Ryan, sporting a Red Sox t-shirt the day her favorite team heads into Game 5 of the World Series, said she met Stefanowski when he stopped by a sales meeting at the real estate office where she works. She doesn’t believe his promise to not raise taxes — “I know no matter what candidate is in there, our taxes are going to go up. It’s impossible not to raise taxes,” — but she’s lived in Connecticut for decades and Lamont has never won her over. She likes Stefanowski.
Shannon Korponay, a registered Democrat from Seymour who was visiting Bad Sons with Ryan, said she definitely plans to vote Nov. 6, but won’t decide until then who to vote for.
“I am really concerned about tolls,” she said. “I travel a lot for work, and it’s already expensive.” Turning to Ryan, she added, “I know you don’t like Trump, but his tax plan, I got $90 a week back in my paycheck. As a single mom, that’s important to me.”
In addition to the economy and tolls — the most talked about issues this election — Korponay said she is also concerned about gun control. A day after a gunman in Pittsburgh killed 11 people at a Synagogue, she said more needs to be done to stop such incidents from occurring.
“Too many people are running around with guns that shouldn’t have them and we need to figure out what to do about that,” she said.
Ryan added, “I don’t think fixing the economy is going to solve all of our problems. The shooting yesterday, the economy isn’t going to solve that, so there are other things we need to worry about.”
Not all of those sipping suds and watching sports at Bad Sons were from the Valley proper. Jude Dichele, a registered Democrat, hails from nearby Orange. Like many others, he wasn’t yet firm on a candidate.
“I’m still undecided but I think, morally, Lamont has better morals,” said Dichele, who studied political science at Quinnipiac University and now owns an auction company.
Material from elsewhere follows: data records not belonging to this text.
(* ===== verification/Ieee.v ===== *)
(** * IEEE-754 arithmetic of the metrics

    The [f32] and [f64] values of the metrics and congestion code, over the
    Standard Library's executable specification of binary floats (round to
    nearest even). *)

From Stdlib Require Import SpecFloat.
From S2P Require Import Prelude.

Definition f32_prec : Z := 24.
Definition f32_emax : Z := 128.
Definition f64_prec : Z := 53.
Definition f64_emax : Z := 1024.

Definition float : Type := spec_float.

(** [n as f32], [n as f64]: the nearest representable value. *)
Definition f32_of_Z (n : Z) : float := binary_normalize f32_prec f32_emax n 0 false.
Definition f64_of_Z (n : Z) : float := binary_normalize f64_prec f64_emax n 0 false.

Definition f32_add : float → float → float := SFadd f32_prec f32_emax.
Definition f32_sub : float → float → float := SFsub f32_prec f32_emax.
Definition f32_mul : float → float → float := SFmul f32_prec f32_emax.
Definition f32_div : float → float → float := SFdiv f32_prec f32_emax.
Definition f64_mul : float → float → float := SFmul f64_prec f64_emax.
Definition f64_div : float → float → float := SFdiv f64_prec f64_emax.

(** The literal [a/b] for integers that are exactly representable: the
    quotient is correctly rounded, as the literal is. *)
Definition f32_lit (a b : Z) : float := f32_div (f32_of_Z a) (f32_of_Z b).
Definition f64_lit (a b : Z) : float := f64_div (f64_of_Z a) (f64_of_Z b).

(** [x > y] on floats; false when either is NaN. *)
Definition f_gt (x y : float) : bool := SFltb y x.
Definition f_lt (x y : float) : bool := SFltb x y.

(** [x.clamp(min, max)] on floats; NaN passes through. *)
Definition f_clamp (x min max : float) : float :=
  let x := if f_lt x min then min else x in
  if f_gt x max then max else x.

(** The integer part of a finite value. *)
Definition f_trunc (m : positive) (e : Z) : Z :=
  if 0 <=? e then Z.pos m * 2 ^ e else Z.pos m / 2 ^ (- e).

(** [x as u32] / [x as u64]: truncation, saturating; NaN gives 0. *)
Definition f_to_uint (umax : Z) (x : float) : Z :=
  match x with
  | S754_nan => 0
  | S754_zero _ => 0
  | S754_infinity s => if s then 0 else umax
  | S754_finite s m e => if s then 0 else Z.min umax (f_trunc m e)
  end.

(** ** Small integers are exact in [f64] *)

Lemma digits2_pos_size p : Z.pos (digits2_pos p) = Z.log2 (Z.pos p) + 1.
Proof.
  induction p as [p IH|p IH|]; simpl digits2_pos; [| |done].
  - rewrite Pos2Z.inj_succ, IH, Pos2Z.inj_xI, Z.log2_succ_double; lia.
  - rewrite Pos2Z.inj_succ, IH, Pos2Z.inj_xO, Z.log2_double; lia.
Qed.

Lemma iter_xO_mul m k : Z.pos (Pos.iter xO m k) = Z.pos m * 2 ^ Z.pos k.
Proof.
  induction k as [|k IH] using Pos.peano_ind; [simpl; lia|].
  rewrite Pos.iter_succ, Pos2Z.inj_succ, Z.pow_succ_r by lia.
  rewrite Pos2Z.inj_xO, IH. lia.
Qed.

Lemma f64_of_Z_pos m :
  Z.pos m < 2 ^ 32 →
  ∃ k, (21 ≤ Z.pos k ≤ 52) ∧ Z.pos k = 52 - Z.log2 (Z.pos m)
    ∧ f64_of_Z (Z.pos m) = S754_finite false (Pos.iter xO m k) (- Z.pos k).
Proof.
  intros Hm.
  assert (0 ≤ Z.log2 (Z.pos m) < 32) as Hlog.
  { split; [apply Z.log2_nonneg|]. apply Z.log2_lt_pow2; lia. }
  assert (∃ k, 52 - Z.log2 (Z.pos m) = Z.pos k) as [k Hk].
  { destruct (52 - Z.log2 (Z.pos m)) as [|k|k] eqn:E; [lia|by exists k|lia]. }
  exists k. split; [lia|]. split; [done|].
  unfold f64_of_Z, binary_normalize, binary_round, fexp, SpecFloat.emin, f64_prec, f64_emax.
  rewrite digits2_pos_size.
  replace (Z.max _ _) with (- Z.pos k) by lia.
  unfold shl_align. replace (- Z.pos k - 0) with (Z.neg k) by lia.
  set (m' := Pos.iter xO m k).
  assert (Zdigits2 (Z.pos m') = 53) as Hd.
  { simpl Zdigits2. rewrite digits2_pos_size. unfold m'. rewrite iter_xO_mul.
    rewrite Z.log2_mul_pow2 by lia. lia. }
  unfold binary_round_aux, shr_fexp, fexp, SpecFloat.emin. rewrite Hd.
  replace (Z.max _ _ - - Z.pos k) with 0 by lia.
  cbn [shr shr_record_of_loc shr_m loc_of_shr_record round_nearest_even]. rewrite Hd.
  replace (Z.max _ _ - - Z.pos k) with 0 by lia. cbn [shr shr_m].
  rewrite (proj2 (Z.leb_le _ _)) by lia. done.
Qed.

Lemma f64_roundtrip n :
  0 ≤ n < 2 ^ 32 → f_to_uint u32_MAX (f64_of_Z n) = n.
Proof.
  intros Hn. destruct n as [|m|]; [done| |lia].
  destruct (f64_of_Z_pos m) as (k & Hk & _ & ->); [lia|]. unfold f_to_uint, f_trunc.
  rewrite (proj2 (Z.leb_gt _ _)), Z.opp_involutive, iter_xO_mul, Z.div_mul by lia.
  unfold u32_MAX. lia.
Qed.

(** ** Products

    Rounding a product to 53 bits moves it by less than one unit in the last
    place. *)

Lemma shr_1_half r : 0 ≤ shr_m r → shr_m (shr_1 r) = shr_m r / 2.
Proof.
  destruct r as [m b s]. simpl. intros Hm. destruct m as [|[p|p|]|p]; try done; simpl; try lia.
  - rewrite Pos2Z.inj_xI. Z.div_mod_to_equations. lia.
  - rewrite Pos2Z.inj_xO. Z.div_mod_to_equations. lia.
Qed.

Lemma iter_shr_div p r : 0 ≤ shr_m r → shr_m (SpecFloat.iter_pos shr_1 p r) = shr_m r / 2 ^ Z.pos p.
Proof.
  revert r. induction p as [p IH|p IH|]; intros r Hr; cbn [SpecFloat.iter_pos].
  - assert (0 ≤ shr_m (shr_1 r)) as H1 by (rewrite shr_1_half by done; apply Z.div_pos; lia).
    assert (0 ≤ shr_m (SpecFloat.iter_pos shr_1 p (shr_1 r))) as H2
      by (rewrite IH by done; apply Z.div_pos; lia).
    rewrite !IH, shr_1_half, !Z.div_div by (done || lia). f_equal.
    replace (Z.pos p~1) with (1 + Z.pos p + Z.pos p) by lia. rewrite !Z.pow_add_r by lia. lia.
  - assert (0 ≤ shr_m (SpecFloat.iter_pos shr_1 p r)) as H2
      by (rewrite IH by done; apply Z.div_pos; lia).
    rewrite !IH, !Z.div_div by (done || lia). f_equal.
    replace (Z.pos p~0) with (Z.pos p + Z.pos p) by lia. by rewrite Z.pow_add_r by lia.
  - by rewrite shr_1_half.
Qed.

Lemma round_nearest_even_bounds m l : m ≤ round_nearest_even m l ≤ m + 1.
Proof. destruct l as [|[]]; simpl; try lia. destruct (Z.even m); lia. Qed.

(** The integer part of a rounded product with [n] bits to drop, of which the
    exponent leaves at least two fractional bits. *)
Lemma round_product_trunc mx e n :
  Zdigits2 (Z.pos mx) = 53 + Z.pos n → -1000 < e → e + Z.pos n < -1 →
  ∃ r, Z.pos mx / 2 ^ Z.pos n ≤ r ≤ Z.pos mx / 2 ^ Z.pos n + 1
    ∧ f_to_uint u32_MAX (binary_round_aux f64_prec f64_emax false (Z.pos mx) e loc_Exact)
      = Z.min u32_MAX (r / 2 ^ (- (e + Z.pos n))).
Proof.
  intros Hd He Hen.
  assert (2 ^ 52 * 2 ^ Z.pos n ≤ Z.pos mx < 2 ^ 53 * 2 ^ Z.pos n) as Hmx.
  { simpl in Hd. rewrite digits2_pos_size in Hd.
    pose proof (Z.log2_spec (Z.pos mx)) as Hl. rewrite <-!Z.pow_add_r by lia.
    replace (52 + Z.pos n) with (Z.log2 (Z.pos mx)) by lia.
    replace (53 + Z.pos n) with (Z.succ (Z.log2 (Z.pos mx))) by lia. lia. }
  set (q := Z.pos mx / 2 ^ Z.pos n).
  assert (2 ^ 52 ≤ q < 2 ^ 53) as Hq.
  { unfold q. split; [apply Z.div_le_lower_bound; lia|apply Z.div_lt_upper_bound; lia]. }
  unfold binary_round_aux, shr_fexp at 1, fexp, SpecFloat.emin, f64_prec, f64_emax. rewrite Hd.
  replace (Z.max _ _ - e) with (Z.pos n) by lia. cbn [shr shr_record_of_loc].
  set (mrs := SpecFloat.iter_pos shr_1 n _).
  assert (shr_m mrs = q) as Hm by (unfold mrs; by rewrite iter_shr_div).
  rewrite Hm. set (r := round_nearest_even q _).
  assert (q ≤ r ≤ q + 1) as Hr by apply round_nearest_even_bounds.
  exists r. split; [done|]. clearbody r. clear mrs Hm.
  unfold shr_fexp, fexp, SpecFloat.emin. destruct r as [|r|]; [lia| |lia].
  destruct (decide (Z.pos r = 2 ^ 53)) as [Hov|Hov].
  - assert (r = 9007199254740992)%positive as -> by lia.
    change (Zdigits2 9007199254740992) with 54.
    replace (Z.max _ _ - (e + Z.pos n)) with 1 by lia. cbn [shr].
    change (shr_m (SpecFloat.iter_pos shr_1 1 (shr_record_of_loc 9007199254740992 loc_Exact)))
      with 4503599627370496. cbn iota.
    rewrite (proj2 (Z.leb_le _ _)) by lia. unfold f_to_uint, f_trunc.
    rewrite (proj2 (Z.leb_gt _ _)) by lia. f_equal.
    change 9007199254740992 with (4503599627370496 * 2).
    replace (- (e + Z.pos n)) with (- (e + Z.pos n + 1) + 1) by lia.
    rewrite Z.pow_add_r, Z.div_mul_cancel_r by lia. done.
  - assert (Zdigits2 (Z.pos r) = 53) as Hd'.
    { simpl. rewrite digits2_pos_size. enough (Z.log2 (Z.pos r) = 52) by lia.
      apply Z.log2_unique; lia. }
    rewrite Hd'. replace (Z.max _ _ - (e + Z.pos n)) with 0 by lia.
    cbn [shr shr_m shr_record_of_loc]. rewrite (proj2 (Z.leb_le _ _)) by lia.
    unfold f_to_uint, f_trunc. by rewrite (proj2 (Z.leb_gt _ _)) by lia.
Qed.

(** [(c as f64 * l) as u32] for a literal [l = ml * 2^-53] below 1. *)
(** A product of two 53-bit significands has 105 or 106 bits. *)
Lemma product_digits mx a b :
  Z.pos mx = a * b → 2 ^ 52 ≤ a < 2 ^ 53 → 2 ^ 52 ≤ b < 2 ^ 53 →
  ∃ n, (52 ≤ Z.pos n ≤ 53) ∧ Zdigits2 (Z.pos mx) = 53 + Z.pos n.
Proof.
  intros Hmx Ha Hb. simpl Zdigits2. rewrite digits2_pos_size.
  assert (2 ^ 104 ≤ Z.pos mx < 2 ^ 106) as Hm.
  { rewrite Hmx. split.
    - change (2 ^ 104) with (2 ^ 52 * 2 ^ 52). apply Z.mul_le_mono_nonneg; lia.
    - change (2 ^ 106) with (2 ^ 53 * 2 ^ 53). apply Z.mul_lt_mono_nonneg; lia. }
  destruct (decide (Z.pos mx < 2 ^ 105)).
  - exists 52%positive. split; [lia|]. rewrite (Z.log2_unique _ 104); lia.
  - exists 53%positive. split; [lia|]. rewrite (Z.log2_unique _ 105); lia.
Qed.

Lemma div_bounds a b : 0 < b → a / b * b ≤ a < (a / b + 1) * b.
Proof. intros Hb. pose proof (Z.div_mod a b). pose proof (Z.mod_pos_bound a b). lia. Qed.

Lemma f64_scale_trunc c ml :
  0 < c < 2 ^ 32 → 2 ^ 52 ≤ Z.pos ml < 2 ^ 53 →
  let v := f_to_uint u32_MAX (f64_mul (f64_of_Z c) (S754_finite false ml (-53))) in
  v * 2 ^ 53 ≤ c * Z.pos ml + 2 ^ 32 ∧ c * Z.pos ml < (v + 1) * 2 ^ 53.
Proof.
  intros Hc Hml. destruct c as [|c|]; [lia| |lia].
  destruct (f64_of_Z_pos c) as (k & Hk & Hlog & ->); [lia|].
  unfold f64_mul, SFmul. cbn [xorb].
  set (mx := (Pos.iter xO c k * ml)%positive).
  assert (Z.pos mx = Z.pos c * 2 ^ Z.pos k * Z.pos ml) as Hmx
    by (unfold mx; by rewrite Pos2Z.inj_mul, iter_xO_mul).
  assert (2 ^ 52 ≤ Z.pos c * 2 ^ Z.pos k < 2 ^ 53) as Hck.
  { pose proof (Z.log2_spec (Z.pos c)) as Hl.
    replace 52 with (Z.log2 (Z.pos c) + Z.pos k) by lia.
    replace 53 with (Z.succ (Z.log2 (Z.pos c)) + Z.pos k) by lia.
    rewrite !Z.pow_add_r by lia. nia. }
  destruct (product_digits mx _ _ Hmx Hck Hml) as (n & Hn & Hdig).
  destruct (round_product_trunc mx (- Z.pos k + -53) n) as (r & Hr & ->); [done|lia..|].
  replace (- (- Z.pos k + -53 + Z.pos n)) with (Z.pos k + (53 - Z.pos n)) by lia.
  set (w := Z.pos k + (53 - Z.pos n)). set (v := r / 2 ^ w).
  assert (2 ^ w * 2 ^ Z.pos n = 2 ^ 53 * 2 ^ Z.pos k) as Hpow.
  { rewrite <-!Z.pow_add_r by (unfold w; lia). f_equal. unfold w. lia. }
  assert (0 < 2 ^ w ∧ 0 < 2 ^ Z.pos n ∧ 0 < 2 ^ Z.pos k) as (Hw0 & Hn0 & Hk0)
    by (unfold w; lia).
  assert (2 ^ Z.pos n ≤ 2 ^ 32 * 2 ^ Z.pos k) as Hnk.
  { rewrite <-Z.pow_add_r by lia. apply Z.pow_le_mono_r; lia. }
  pose proof (div_bounds r (2 ^ w) Hw0) as Hv. fold v in Hv.
  pose proof (div_bounds (Z.pos mx) (2 ^ Z.pos n) Hn0) as Hq.
  set (q := Z.pos mx / 2 ^ Z.pos n) in *.
  assert (v * 2 ^ 53 ≤ Z.pos c * Z.pos ml + 2 ^ 32) as Hup.
  { apply (Z.mul_le_mono_pos_r _ _ (2 ^ Z.pos k)); [done|].
    rewrite <-Z.mul_assoc, <-Hpow. nia. }
  assert (Z.pos c * Z.pos ml < (v + 1) * 2 ^ 53) as Hlo.
  { apply (Z.mul_lt_mono_pos_r (2 ^ Z.pos k)); [done|].
    rewrite <-(Z.mul_assoc (v + 1)), <-Hpow. nia. }
  assert (v ≤ u32_MAX) by (unfold u32_MAX; nia).
  rewrite Z.min_r by done. done.
Qed.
He said he reads multiple newspapers every day and is closely following the midterm elections.
“But I don’t think (Lamont) is the better candidate,” Dichele added. “I think just like in 2016, it’s going to be the lesser of two evils for a lot of people ... you have two people running for governor that are inexperienced.”
Like many voters, Dichele said he is concerned about taxes and the Connecticut economy.
“Connecticut has a long history of taxes, and until you fix that we will have a lot of problems,” he said. “We need to start looking at things from a middle class perspective. Things need to change.”
Some voters are simply burnt out on the divisive political discourse. A few of the brewery’s patrons declined to be interviewed about their stance, because they didn’t want to discuss politics on a Sunday.
Scott Speaker, a registered Democrat from Oxford, and his wife, Meg Speaker, a Republican, don’t talk about politics anymore. Speaker said he plans to devote the weekend prior to Nov. 6 researching the candidates for governor, and he does plan to vote.
“It’s so depressing to watch,” Scott Speaker said. “I always thought to be informed was the most important thing we could do, but it’s so painful. Families don’t talk about politics anymore because of the Trump administration. It’s just so contentious, it’s killing them.”
Ryan echoed Speaker. Apathy is in the air.
“I don’t think anybody is too excited about this election,” she said.